Er wurde natürlich in seiner früheren Schule gefeiert. Auch das schien ihm gut zu tun, nachdem die vergangenen Monate sicher nicht nach seinen Wünschen verlaufen sind. Darüber und über Zukunftsideen sprach Kurt Theuerzeit mit dem Nationalspieler.
Sie hätten sich 2011 bestimmt eine Portion Glück mehr gewünscht.
Jansen Das sehe ich gar nicht so. Es ist sicherlich viel passiert. Aber man lernt ja nicht nur in guten Zeiten. Es hat in den vergangenen zwei Jahren beim Hamburger SV nicht richtig funktioniert. Wir Spieler haben sicherlich auch nicht unsere Leistung gebracht. Ich sehe jetzt nach vorn. Dazu muss ich aber auch das Glück haben, gesund zu bleiben. Zudem habe ich schon bewiesen, dass ich in der Lage bin, mich zurück zu kämpfen.
Beim HSV wird sich wahrscheinlich viel ändern. Sehen Sie für den Club Chancen, wieder in der Bundesliga mitzumischen?
Jansen Im Moment bin ich nicht darüber informiert, was sich intern abspielt. Ich weiß nur, dass wir vor einem riesigen Umbruch stehen, den der Verein nur mit viel Arbeit und Können erfolgreich gestalten kann, um zu neuen funktionsfähigen Strukturen zu kommen. Ich setze auf diesen Neuanfang und hoffe, dass er gelingt. Die Fans und die Stadt haben das verdient.
Und welche Rolle werden Sie dabei spielen?
Jansen Ich bemühe mich zunächst einmal, wieder richtig fit zu werden. Dazu fahre ich jetzt acht Tage nach Amerika und werde dort mit dem Fitness-Trainer der Nationalmannschaft, Shad Forsythe, arbeiten. Ich will und werde mich wieder herankämpfen.
Meinen Sie das in Bezug auf den HSV oder die Nationalmannschaft?
Jansen Natürlich will ich mich über den HSV in den Blickpunkt spielen. Wenn das gelingt, ist sicher die Europameisterschaft ein lohnendes Ziel. Dafür gebe ich 100 Prozent.
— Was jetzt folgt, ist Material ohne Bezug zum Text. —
Definition said_v1 (data : Asn.AuthorizationListV1) (root : option BoundedRootOfTrust)
  : BoundedAuthorizationList :=
  {| al_purpose := data.(Asn.v1_purpose); al_algorithm := data.(Asn.v1_algorithm);
     al_key_size := data.(Asn.v1_key_size); al_digest := data.(Asn.v1_digest);
     al_padding := data.(Asn.v1_padding); al_ec_curve := data.(Asn.v1_ec_curve);
     al_rsa_public_exponent := data.(Asn.v1_rsa_public_exponent); al_mgf_digest := None;
     al_rollback_resistance := Some (is_some data.(Asn.v1_rollback_resistance));
     al_early_boot_only := None; al_active_date_time := data.(Asn.v1_active_date_time);
     al_origination_expire_date_time := data.(Asn.v1_origination_expire_date_time);
     al_usage_expire_date_time := data.(Asn.v1_usage_expire_date_time);
     al_usage_count_limit := None; al_no_auth_required := is_some data.(Asn.v1_no_auth_required);
     al_user_auth_type := data.(Asn.v1_user_auth_type);
     al_auth_timeout := data.(Asn.v1_user_auth_type);
     al_allow_while_on_body := is_some data.(Asn.v1_allow_while_on_body);
     al_trusted_user_presence_required := None; al_trusted_confirmation_required := None;
     al_unlocked_device_required := None;
     al_all_applications := Some (is_some data.(Asn.v1_all_applications));
     al_application_id := data.(Asn.v1_application_id);
     al_creation_date_time := data.(Asn.v1_creation_date_time);
     al_origin := data.(Asn.v1_origin); al_root_of_trust := root;
     al_os_version := data.(Asn.v1_os_version);
     al_os_patch_level := data.(Asn.v1_os_patch_level); al_attestation_application_id := None;
     al_attestation_id_brand := None; al_attestation_id_device := None;
     al_attestation_id_product := None; al_attestation_id_serial := None;
     al_attestation_id_imei := None; al_attestation_id_meid := None;
     al_attestation_id_manufacturer := None; al_attestation_id_model := None;
     al_vendor_patch_level := None; al_boot_patch_level := None;
     al_device_unique_attestation := None |}.

Definition said_v2 (data : Asn.AuthorizationListV2) (root : option BoundedRootOfTrust)
    (app : option BoundedAttestationApplicationId)
  : BoundedAuthorizationList :=
  {| al_purpose := data.(Asn.v2_purpose); al_algorithm := data.(Asn.v2_algorithm);
     al_key_size := data.(Asn.v2_key_size); al_digest := data.(Asn.v2_digest);
     al_padding := data.(Asn.v2_padding); al_ec_curve := data.(Asn.v2_ec_curve);
     al_rsa_public_exponent := data.(Asn.v2_rsa_public_exponent); al_mgf_digest := None;
     al_rollback_resistance := Some (is_some data.(Asn.v2_rollback_resistance));
     al_early_boot_only := None; al_active_date_time := data.(Asn.v2_active_date_time);
     al_origination_expire_date_time := data.(Asn.v2_origination_expire_date_time);
     al_usage_expire_date_time := data.(Asn.v2_usage_expire_date_time);
     al_usage_count_limit := None; al_no_auth_required := is_some data.(Asn.v2_no_auth_required);
     al_user_auth_type := data.(Asn.v2_user_auth_type);
     al_auth_timeout := data.(Asn.v2_user_auth_type);
     al_allow_while_on_body := is_some data.(Asn.v2_allow_while_on_body);
     al_trusted_user_presence_required := None; al_trusted_confirmation_required := None;
     al_unlocked_device_required := None;
     al_all_applications := Some (is_some data.(Asn.v2_all_applications));
     al_application_id := data.(Asn.v2_application_id);
     al_creation_date_time := data.(Asn.v2_creation_date_time);
     al_origin := data.(Asn.v2_origin); al_root_of_trust := root;
     al_os_version := data.(Asn.v2_os_version);
     al_os_patch_level := data.(Asn.v2_os_patch_level); al_attestation_application_id := app;
     al_attestation_id_brand := data.(Asn.v2_attestation_id_brand);
     al_attestation_id_device := data.(Asn.v2_attestation_id_device);
     al_attestation_id_product := data.(Asn.v2_attestation_id_product);
     al_attestation_id_serial := data.(Asn.v2_attestation_id_serial);
     al_attestation_id_imei := data.(Asn.v2_attestation_id_imei);
     al_attestation_id_meid := data.(Asn.v2_attestation_id_meid);
     al_attestation_id_manufacturer := data.(Asn.v2_attestation_id_manufacturer);
     al_attestation_id_model := data.(Asn.v2_attestation_id_model);
     al_vendor_patch_level := None; al_boot_patch_level := None;
     al_device_unique_attestation := None |}.

Definition said_v3 (data : Asn.AuthorizationListV3) (root : option BoundedRootOfTrust)
    (app : option BoundedAttestationApplicationId)
  : BoundedAuthorizationList :=
  {| al_purpose := data.(Asn.v3_purpose); al_algorithm := data.(Asn.v3_algorithm);
     al_key_size := data.(Asn.v3_key_size); al_digest := data.(Asn.v3_digest);
     al_padding := data.(Asn.v3_padding); al_ec_curve := data.(Asn.v3_ec_curve);
     al_rsa_public_exponent := data.(Asn.v3_rsa_public_exponent); al_mgf_digest := None;
     al_rollback_resistance := Some (is_some data.(Asn.v3_rollback_resistance));
     al_early_boot_only := None; al_active_date_time := data.(Asn.v3_active_date_time);
     al_origination_expire_date_time := data.(Asn.v3_origination_expire_date_time);
     al_usage_expire_date_time := data.(Asn.v3_usage_expire_date_time);
     al_usage_count_limit := None; al_no_auth_required := is_some data.(Asn.v3_no_auth_required);
     al_user_auth_type := data.(Asn.v3_user_auth_type);
     al_auth_timeout := data.(Asn.v3_user_auth_type);
     al_allow_while_on_body := is_some data.(Asn.v3_allow_while_on_body);
     al_trusted_user_presence_required := None; al_trusted_confirmation_required := None;
     al_unlocked_device_required := None;
     al_all_applications := Some (is_some data.(Asn.v3_all_applications));
     al_application_id := data.(Asn.v3_application_id);
     al_creation_date_time := data.(Asn.v3_creation_date_time);
     al_origin := data.(Asn.v3_origin); al_root_of_trust := root;
     al_os_version := data.(Asn.v3_os_version);
     al_os_patch_level := data.(Asn.v3_os_patch_level); al_attestation_application_id := app;
     al_attestation_id_brand := data.(Asn.v3_attestation_id_brand);
     al_attestation_id_device := data.(Asn.v3_attestation_id_device);
     al_attestation_id_product := data.(Asn.v3_attestation_id_product);
     al_attestation_id_serial := data.(Asn.v3_attestation_id_serial);
     al_attestation_id_imei := data.(Asn.v3_attestation_id_imei);
     al_attestation_id_meid := data.(Asn.v3_attestation_id_meid);
     al_attestation_id_manufacturer := data.(Asn.v3_attestation_id_manufacturer);
     al_attestation_id_model := data.(Asn.v3_attestation_id_model);
     al_vendor_patch_level := data.(Asn.v3_vendor_patch_level);
     al_boot_patch_level := data.(Asn.v3_boot_patch_level);
     al_device_unique_attestation := None |}.

Definition said_v4 (data : Asn.AuthorizationListV4) (root : option BoundedRootOfTrust)
    (app : option BoundedAttestationApplicationId)
  : BoundedAuthorizationList :=
  {| al_purpose := data.(Asn.v4_purpose); al_algorithm := data.(Asn.v4_algorithm);
     al_key_size := data.(Asn.v4_key_size); al_digest := data.(Asn.v4_digest);
     al_padding := data.(Asn.v4_padding); al_ec_curve := data.(Asn.v4_ec_curve);
     al_rsa_public_exponent := data.(Asn.v4_rsa_public_exponent); al_mgf_digest := None;
     al_rollback_resistance := Some (is_some data.(Asn.v4_rollback_resistance));
     al_early_boot_only := Some (is_some data.(Asn.v4_early_boot_only));
     al_active_date_time := data.(Asn.v4_active_date_time);
     al_origination_expire_date_time := data.(Asn.v4_origination_expire_date_time);
     al_usage_expire_date_time := data.(Asn.v4_usage_expire_date_time);
     al_usage_count_limit := None; al_no_auth_required := is_some data.(Asn.v4_no_auth_required);
     al_user_auth_type := data.(Asn.v4_user_auth_type);
     al_auth_timeout := data.(Asn.v4_user_auth_type);
     al_allow_while_on_body := is_some data.(Asn.v4_allow_while_on_body);
     al_trusted_user_presence_required := Some (is_some data.(Asn.v4_trusted_user_presence_required));
     al_trusted_confirmation_required := Some (is_some data.(Asn.v4_trusted_confirmation_required));
     al_unlocked_device_required := Some (is_some data.(Asn.v4_unlocked_device_required));
     al_all_applications := Some (is_some data.(Asn.v4_all_applications));
     al_application_id := data.(Asn.v4_application_id);
     al_creation_date_time := data.(Asn.v4_creation_date_time);
     al_origin := data.(Asn.v4_origin); al_root_of_trust := root;
     al_os_version := data.(Asn.v4_os_version);
     al_os_patch_level := data.(Asn.v4_os_patch_level); al_attestation_application_id := app;
     al_attestation_id_brand := data.(Asn.v4_attestation_id_brand);
     al_attestation_id_device := data.(Asn.v4_attestation_id_device);
     al_attestation_id_product := data.(Asn.v4_attestation_id_product);
     al_attestation_id_serial := data.(Asn.v4_attestation_id_serial);
     al_attestation_id_imei := data.(Asn.v4_attestation_id_imei);
     al_attestation_id_meid := data.(Asn.v4_attestation_id_meid);
     al_attestation_id_manufacturer := data.(Asn.v4_attestation_id_manufacturer);
     al_attestation_id_model := data.(Asn.v4_attestation_id_model);
     al_vendor_patch_level := data.(Asn.v4_vendor_patch_level);
     al_boot_patch_level := data.(Asn.v4_boot_patch_level);
     al_device_unique_attestation := Some (is_some data.(Asn.v4_device_unique_attestation)) |}.
(* ===== verification/Treasury.v ===== *)
(** Two small pallets: [pallets/rewards-treasury/src/lib.rs], which burns the balance of
    an account with a delay of one epoch, and
    [pallets/candidate-preselection/src/lib.rs], a list of accounts that may become
    collators. *)
From S2P Require Import Prelude JobTypes Balances.

(** * The treasury *)
Class TreasuryConfig := {
  Epoch : BlockNumber;
  treasury_account : AccountId;
}.

Section treasury.
Context {L : Balances} {C : TreasuryConfig}.

Inductive TreasuryEvent :=
| BurntFromTreasuryAtEndOfEpoch (amount_burnt : Balance).

Record TreasuryState := mkTreasury {
  penultimate_balance : Balance;
  latest_burn : BlockNumber;
  treasury_events : list TreasuryEvent;
  treasury_ext : Bal;
}.

Definition treasury_reducible (x : Bal) : Balance :=
  b_reducible_balance Preserve Polite x treasury_account.

(** The closure of [try_mutate]: without success nothing is written *)
Definition burn_penultimate (current_block : BlockNumber) (s : TreasuryState) : TreasuryState :=
  match b_burn_from Preserve BestEffort Polite treasury_account s.(penultimate_balance) s.(treasury_ext) with
  | Some (actual_burnt, x) =>
      mkTreasury (treasury_reducible x) current_block
        (s.(treasury_events) ++ [BurntFromTreasuryAtEndOfEpoch actual_burnt]) x
  | None => s
  end.

(** The sum of block numbers is a [u32] that wraps in a release build. *)
Definition burn_is_due (current_block : BlockNumber) (s : TreasuryState) : bool :=
  wrapping_add u32_max s.(latest_burn) Epoch <=? current_block.
Definition treasury_on_initialize (current_block : BlockNumber) (s : TreasuryState) : TreasuryState :=
  if burn_is_due current_block s then burn_penultimate current_block s else s.

(** * Properties *)

(** What the documentation of [burn_from] says of a best effort *)
Definition burn_law : Prop := forall n x m x',
  b_burn_from Preserve BestEffort Polite treasury_account n x = Some (m, x') ->
  m = Z.min n (treasury_reducible x) /\ treasury_reducible x' = treasury_reducible x - m.

(** A block of the chain: the hook, then whatever moves balances *)
Inductive treasury_step : Z * TreasuryState -> Z * TreasuryState -> Prop :=
| step_block n s : n < u32_max -> treasury_step (n, s) (n + 1, treasury_on_initialize (n + 1) s)
| step_move n s x :
    treasury_step (n, s) (n, mkTreasury s.(penultimate_balance) s.(latest_burn) s.(treasury_events) x).

Lemma burn_penultimate_ok n s :
  burn_law -> burn_penultimate n s = s \/
  exists m, (burn_penultimate n s).(latest_burn) = n /\
    (burn_penultimate n s).(treasury_events) = s.(treasury_events) ++ [BurntFromTreasuryAtEndOfEpoch m] /\
    m = Z.min s.(penultimate_balance) (treasury_reducible s.(treasury_ext)) /\
    treasury_reducible (burn_penultimate n s).(treasury_ext) = treasury_reducible s.(treasury_ext) - m /\
    (burn_penultimate n s).(penultimate_balance)
      = treasury_reducible (burn_penultimate n s).(treasury_ext).
Proof.
  intros Hl. unfold burn_penultimate. destruct (b_burn_from _ _ _ _ _ _) as [[m x]|] eqn:E; [|by left].
  apply Hl in E as [-> Hx]. right. eexists. by repeat split.
Qed.

(** Nothing happens to the record of the treasury until an epoch after the last burn. *)
Lemma treasury_waits n s n' s' :
  burn_law -> 0 <= n -> 0 <= s.(latest_burn) -> 0 <= Epoch -> s.(latest_burn) + Epoch <= u32_max ->
  rtc treasury_step (n, s) (n', s') -> n' < s.(latest_burn) + Epoch ->
  s'.(penultimate_balance) = s.(penultimate_balance) /\ s'.(latest_burn) = s.(latest_burn) /\
  s'.(treasury_events) = s.(treasury_events).
Proof.
  intros Hl Hn Hb He Hmax Hr. remember (n, s) as p eqn:Ep. remember (n', s') as q eqn:Eq.
  revert n s Ep Hn Hb Hmax. induction Hr as [p|p q' r Hs Hr IH]; intros n s -> Hn Hb Hmax Hlt.
  - injection Eq as -> ->. done.
  - assert (forall a b c d, rtc treasury_step (a, b) (c, d) -> a <= c) as Hmono.
    { intros a b c d Hrtc. remember (a, b) as u. remember (c, d) as v. revert a b Hequ.
      induction Hrtc as [u|u w v Hs' _ IH2]; intros a b ->; [simplify_eq; lia|].
      inversion Hs'; subst; specialize (IH2 eq_refl _ _ eq_refl); lia. }
    inversion Hs as [n0 s0 Hn0|n0 s0 x]; subst.
    + assert (n + 1 <= n') as Hle by (by eapply Hmono).
      assert (treasury_on_initialize (n + 1) s = s) as Hsame.
      { unfold treasury_on_initialize, burn_is_due, wrapping_add. rewrite Z.mod_small by lia.
        by rewrite (proj2 (Z.leb_gt _ _)) by lia. }
      rewrite Hsame in *. eapply IH; eauto. lia.
    + destruct (IH eq_refl n (mkTreasury s.(penultimate_balance) s.(latest_burn) s.(treasury_events) x)
        eq_refl Hn Hb Hmax Hlt) as (? & ? & ?). done.
Qed.

(** What came in during an epoch is not burnt at its end: a burn takes at most what was
    there right after the burn before. *)
Lemma recent_income_is_kept n s n' s' :
  burn_law -> 0 <= n -> 0 <= s.(latest_burn) -> 0 <= Epoch -> s.(latest_burn) + Epoch <= u32_max ->
  s.(penultimate_balance) = treasury_reducible s.(treasury_ext) -> 0 <= s.(penultimate_balance) ->
  rtc treasury_step (n, s) (n', s') -> n' < s.(latest_burn) + Epoch ->
  treasury_reducible s'.(treasury_ext) - treasury_reducible s.(treasury_ext)
    <= treasury_reducible (treasury_on_initialize (n' + 1) s').(treasury_ext).
Proof.
  intros Hl Hn Hb He Hmax Hp H0 Hr Hlt.
  destruct (treasury_waits n s n' s' Hl Hn Hb He Hmax Hr Hlt) as (Hpen & _ & _).
  unfold treasury_on_initialize. destruct (burn_is_due _ _); [|lia].
  destruct (burn_penultimate_ok (n' + 1) s' Hl) as [->|(m & _ & _ & -> & -> & _)]; lia.
Qed.
End treasury.

(** * Preselected candidates *)
Section candidates.
Context (update_origin : RuntimeOrigin -> bool) (registered : AccountId -> bool).

Inductive CandidateEvent :=
| CandidateAdded (candidate : AccountId)
| CandidateRemoved (candidate : AccountId).
Record CandidateState := mkCandidates {
  candidate_preselection_list : gmap AccountId unit;
  candidate_events : list CandidateEvent;
}.

Definition add_candidate (origin : RuntimeOrigin) (candidate : AccountId) : M CandidateState DispatchError unit :=
  ensure (update_origin origin) BadOrigin;;
  modify (fun s => mkCandidates (<[candidate := tt]> s.(candidate_preselection_list))
                     (s.(candidate_events) ++ [CandidateAdded candidate])).
Definition remove_candidate (origin : RuntimeOrigin) (candidate : AccountId) : M CandidateState DispatchError unit :=
  ensure (update_origin origin) BadOrigin;;
  modify (fun s => mkCandidates (delete candidate s.(candidate_preselection_list))
                     (s.(candidate_events) ++ [CandidateRemoved candidate])).
(** [ValidatorRegistration::is_registered] *)
Definition is_registered (s : CandidateState) (candidate : AccountId) : bool :=
  bool_decide (is_Some (s.(candidate_preselection_list) !! candidate)) && registered candidate.

(** Only preselected accounts are registered, and only the operators preselect. *)
Lemma preselection_is_required o c s r s' a :
  add_candidate o c s = (r, s') \/ remove_candidate o c s = (r, s') ->
  is_registered s' a <> is_registered s a -> update_origin o = true /\ a = c /\ registered a = true.
Proof.
  intros [Hr|Hr]; unfold add_candidate, remove_candidate, bind, ensure, modify, ret, throw in Hr;
    destruct (update_origin o); injection Hr as <- <-; try done; unfold is_registered; simpl;
    destruct (decide (a = c)) as [->|Hne];
    rewrite ?lookup_insert_eq, ?lookup_delete_eq, ?(lookup_insert_ne _ _ _ _ (not_eq_sym Hne)),
      ?(lookup_delete_ne _ _ _ (not_eq_sym Hne)); try done;
    destruct (registered c); try done; rewrite !andb_false_r; done.
Qed.
End candidates.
In Mönchengladbach hoffte man, dass Sie vielleicht zur Borussia zurückkehren. Max Eberl hat die Sache mit dem Hinweis auf die Kosten schnell zu den Akten gelegt. Hätte er nicht mal mit Ihnen reden sollen?
Jansen Wir sind in unserer Familie alle Borussen-Fans. Ich habe mitgefiebert, als um den Klassenerhalt gekämpft wurde und mich über den Erfolg gefreut. Ich habe in Hamburg noch zwei Jahre Vertrag. Unter solchen Voraussetzungen sind schon erhebliche Beträge normal. Ich will auch meinen Vertrag in Hamburg erfüllen. Borussia ist aber bei mir nie ausgeschlossen.
Haben Sie sich für Ihre Karriere noch etwas Besonderes vorgenommen?
Jansen Ich habe die Hälfte meiner Profizeit hinter mir. Dabei überschlugen sich die positiven Ereignisse. Ich will jetzt auch ein wenig zur Ruhe kommen und möglichst verletzungsfrei die weiteren Jahre genießen. In 20 Jahren bin ich sicher in Gladbach und spiele bei den Lürriper Alten Herren.